Instructions to follow:
What is needed is each line of the data below that holds the string "answers".

Saved entries:
================

(* ===== verification/Outbox.v ===== *)
(** The client's on-disk telemetry outbox
    (src/libs/connectcore/clienttelemetry/outbox.go): the queue cap, the choice
    of one upload batch, the NDJSON file with its append, rewrite and load, and
    the operations over them.

    Each method body between taking and releasing the mutex is one step; the
    uploads in between are two steps with whatever other calls did meanwhile.
    The file is its bytes; what the operating system answers is an input
    ([IO]), a short write included.  The JSON codec is the interface
    [EventJSON]. *)
From stdpp Require Import base list gmap strings.
From Stdlib Require Import ZArith Lia.
From S2P Require Import Prelude Codec Discovery.

(** brokerapi.TelemetryEvent; a nil map and an empty one are both left out of
    the JSON and are the empty map. *)
Record Event := {
  e_SchemaVersion : Z;
  e_EventID : string;
  e_Event : string;
  e_OccurredAt : Z;
  e_ClientID : string;
  e_SessionID : string;
  e_RelayID : string;
  e_Application : string;
  e_ApplicationID : Z;
  e_Attributes : gmap string string;
  e_Measurements : gmap string Z
}.
#[global] Instance Event_eq_dec : EqDecision Event.
Proof. solve_decision. Defined.

Definition withAttributes (a : gmap string string) (e : Event) : Event :=
  {| e_SchemaVersion := e_SchemaVersion e; e_EventID := e_EventID e; e_Event := e_Event e;
     e_OccurredAt := e_OccurredAt e; e_ClientID := e_ClientID e; e_SessionID := e_SessionID e;
     e_RelayID := e_RelayID e; e_Application := e_Application e; e_ApplicationID := e_ApplicationID e;
     e_Attributes := a; e_Measurements := e_Measurements e |}.

Definition OutboxMaxQueued : nat := 500.
Definition outboxBatchSize : Z := 200.
Definition outboxCompactThreshold : Z := 2 * Z.of_nat OutboxMaxQueued.
Definition applicationConnectionEvent : string := "application_connection".
Definition applicationCountKey : string := "connection_count".
Definition maxReportedFlows : Z := 100000.
Definition MaxTelemetryBodyBytes : Z := Z.shiftl 512 10.
Definition outboxBatchByteBudget : Z := MaxTelemetryBodyBytes - 1024.

Inductive OutboxError :=
| ErrOutboxUnavailable
| ErrInvalidTelemetryEvent
| ErrOutboxClosed
| ErrBatchRejected   (* the transport's error, wrapping ErrBatchRejected *)
| ErrBrokerURL       (* brokerapi.TelemetryURL refused the broker URL *)
| ErrSend            (* any other transport error *)
| ErrCanceled.       (* the context ended *)
#[global] Instance OutboxError_eq_dec : EqDecision OutboxError.
Proof. solve_decision. Defined.

(** * Events *)
Definition isApplicationConnection (e : Event) : bool := str_eqb (e_Event e) applicationConnectionEvent.

Definition sanitizeOutboxEvent (e : Event) : Event :=
  if isApplicationConnection e && bool_decide (e_Attributes e ≠ ∅) then withAttributes ∅ e else e.

Definition validateOutboxEvent (e : Event) : option Event :=
  if str_empty (e_EventID e) || str_empty (e_Event e) || str_empty (e_ClientID e) || str_empty (e_SessionID e)
  then None else Some (sanitizeOutboxEvent e).

Definition applicationConnectionCount (e : Event) : Z :=
  match e_Measurements e !! applicationCountKey with
  | None => 1
  | Some count => if (count <? 1) || (maxReportedFlows <? count) then 1 else count
  end.

Definition sameIdentity (first e : Event) : bool :=
  str_eqb (e_ClientID e) (e_ClientID first) && str_eqb (e_SessionID e) (e_SessionID first).

(** What the geo back-patch leaves of an event's attributes: a missing key
    reads as the empty string and a value already there is not written. *)
Definition patchAttributes (old attributes : gmap string string) : gmap string string :=
  merge (λ new cur, match new with
                    | Some v => if str_eqb (default ""%string cur) v then cur else Some v
                    | None => cur
                    end) attributes old.

(** * The codec *)

(** The fields [outboxLineNeedsScrub] probes of a stored line: how many
    attributes, and whether the removed keys are there. *)
Record scrubProbe := {
  pb_Attributes : nat;
  pb_DestinationIP : bool;
  pb_DestinationPort : bool;
  pb_Protocol : bool
}.

Definition brace : byte := chr 123.
Definition bracket : byte := chr 91.
Definition newline : byte := chr 10.

(** encoding/json on one event.  [marshalEvent] fails on an event that has no
    JSON form (a year past 9999).  [coerced] is what the encoding keeps of an
    event: invalid UTF-8 becomes U+FFFD, which neither empties a string nor
    makes one the ASCII name of an event kind.  [arrayMessages] is the streaming
    decoder over a document that starts with a bracket: the raw elements it
    yields before the first error. *)
Class EventJSON := {
  marshalEvent : Event → option (list byte);
  decodeEvent : list byte → option Event;
  decodeProbe : list byte → option scrubProbe;
  arrayMessages : list byte → list (list byte);
  coerced : Event → Event;
  event_roundtrip e b : marshalEvent e = Some b → decodeEvent b = Some (coerced e);
  event_probe e b : marshalEvent e = Some b →
    decodeProbe b = Some {| pb_Attributes := size (e_Attributes (coerced e));
                            pb_DestinationIP := false; pb_DestinationPort := false; pb_Protocol := false |};
  event_object e b : marshalEvent e = Some b → head b = Some brace;
  event_one_line e b : marshalEvent e = Some b → lacks 10 b = true;
  coerced_valid e : validateOutboxEvent (coerced e) = coerced <$> validateOutboxEvent e
}.

(** * One upload batch *)
Record selection := {
  batch : list Event;
  oversized : list Event;
  representedByApplication : gmap string Z;
  deferredApplications : gset string;
  totalBytes : Z
}.

Definition emptySelection : selection :=
  {| batch := []; oversized := []; representedByApplication := ∅; deferredApplications := ∅; totalBytes := 0 |}.

Section batches.
Context `{EventJSON}.

(** [len(line) + 1], or nothing when the event does not marshal. *)
Definition eventSize (e : Event) : option Z :=
  (λ line, Z.of_nat (length line) + 1) <$> marshalEvent e.

Definition addOversized (e : Event) (s : selection) : selection :=
  {| batch := batch s; oversized := oversized s ++ [e];
     representedByApplication := representedByApplication s;
     deferredApplications := deferredApplications s; totalBytes := totalBytes s |}.

Definition addEvent (e : Event) (size : Z) (s : selection) : selection :=
  {| batch := batch s ++ [e]; oversized := oversized s;
     representedByApplication := representedByApplication s;
     deferredApplications := deferredApplications s; totalBytes := totalBytes s + size |}.

(** One application row that fits in bytes: deferred, or counted and added. *)
Definition addApplication (e : Event) (size : Z) (s : selection) : selection :=
  let application := e_Application e in
  if bool_decide (application ∈ deferredApplications s) then s else
  let count := applicationConnectionCount e in
  let used := default 0 (representedByApplication s !! application) in
  if maxReportedFlows - used <? count then
    {| batch := batch s; oversized := oversized s;
       representedByApplication := representedByApplication s;
       deferredApplications := {[application]} ∪ deferredApplications s; totalBytes := totalBytes s |}
  else
    {| batch := batch s ++ [e]; oversized := oversized s;
       representedByApplication := <[application := used + count]> (representedByApplication s);
       deferredApplications := deferredApplications s; totalBytes := totalBytes s + size |}.

Fixpoint selectLoop (first : Event) (limit byteBudget : Z) (events : list Event) (s : selection) : selection :=
  match events with
  | [] => s
  | e :: events' =>
      if negb (sameIdentity first e) then s else
      if limit <=? Z.of_nat (length (batch s)) then s else
      match eventSize e with
      | None => selectLoop first limit byteBudget events' (addOversized e s)
      | Some size =>
          if byteBudget <? size then selectLoop first limit byteBudget events' (addOversized e s) else
          if byteBudget <? totalBytes s + size then s else
          if negb (isApplicationConnection e)
          then selectLoop first limit byteBudget events' (addEvent e size s)
          else selectLoop first limit byteBudget events' (addApplication e size s)
      end
  end.

(** The batch and the unsendable events; the copies the code makes of the
    maps of a batch entry are the values themselves. *)
Definition outboxUploadBatch (events : list Event) (limit byteBudget : Z) : list Event * list Event :=
  match events with
  | [] => ([], [])
  | first :: _ =>
      if limit <=? 0 then ([], []) else
      let s := selectLoop first limit byteBudget events emptySelection in (batch s, oversized s)
  end.
End batches.

(** * The file and the operations *)

(** What opening the file for appending and writing to it did. *)
Inductive appendOutcome :=
| AppendOK
| AppendOpenFailed
| AppendWrote (k : nat).  (* an error after [k] bytes reached the file *)

(** The operating system's answers during one method: the lock on its first
    load, the read, the rewrite a load ends in, the append, the fallback
    rewrite, and whether directory and file syncs succeed. *)
Record IO := {
  io_Lock : bool;
  io_Read : bool;
  io_LoadRewrite : bool;
  io_Append : appendOutcome;
  io_Rewrite : bool;
  io_DirSync : bool;
  io_Sync : bool
}.

(** The file at the outbox path, if any, and whether all of it is on stable
    storage. *)
Record disk := { d_File : option (list byte); d_Stable : bool }.

Record Outbox := {
  o_lockFile : bool;
  o_loaded : bool;
  o_events : list Event;
  o_fileLines : Z;
  o_closed : bool
}.

Record world := { w_outbox : Outbox; w_disk : disk }.

Definition newOutbox : Outbox :=
  {| o_lockFile := false; o_loaded := false; o_events := []; o_fileLines := 0; o_closed := false |}.

Definition setEvents (l : list Event) (o : Outbox) : Outbox :=
  {| o_lockFile := o_lockFile o; o_loaded := o_loaded o; o_events := l; o_fileLines := o_fileLines o;
     o_closed := o_closed o |}.

Definition setCache (loaded : bool) (l : list Event) (lines : Z) (o : Outbox) : Outbox :=
  {| o_lockFile := o_lockFile o; o_loaded := loaded; o_events := l; o_fileLines := lines; o_closed := o_closed o |}.

Definition setLines (lines : Z) (o : Outbox) : Outbox :=
  {| o_lockFile := o_lockFile o; o_loaded := o_loaded o; o_events := o_events o; o_fileLines := lines;
     o_closed := o_closed o |}.

Definition takeLock (o : Outbox) : Outbox :=
  {| o_lockFile := true; o_loaded := o_loaded o; o_events := o_events o; o_fileLines := o_fileLines o;
     o_closed := o_closed o |}.

Definition onOutbox (f : Outbox → Outbox) (w : world) : world :=
  {| w_outbox := f (w_outbox w); w_disk := w_disk w |}.

(** The newest [OutboxMaxQueued] of a queue. *)
Definition capQueue (l : list Event) : list Event := drop (length l - OutboxMaxQueued) l.

Section operations.
Context `{EventJSON}.

(** A line of the file and its newline. *)
Definition eventLine (e : Event) : option (list byte) := (λ b, b ++ [newline]) <$> marshalEvent e.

================

Reply to the task:
    The file is its bytes; what the operating system answers is an input
(** The operating system's answers during one method: the lock on its first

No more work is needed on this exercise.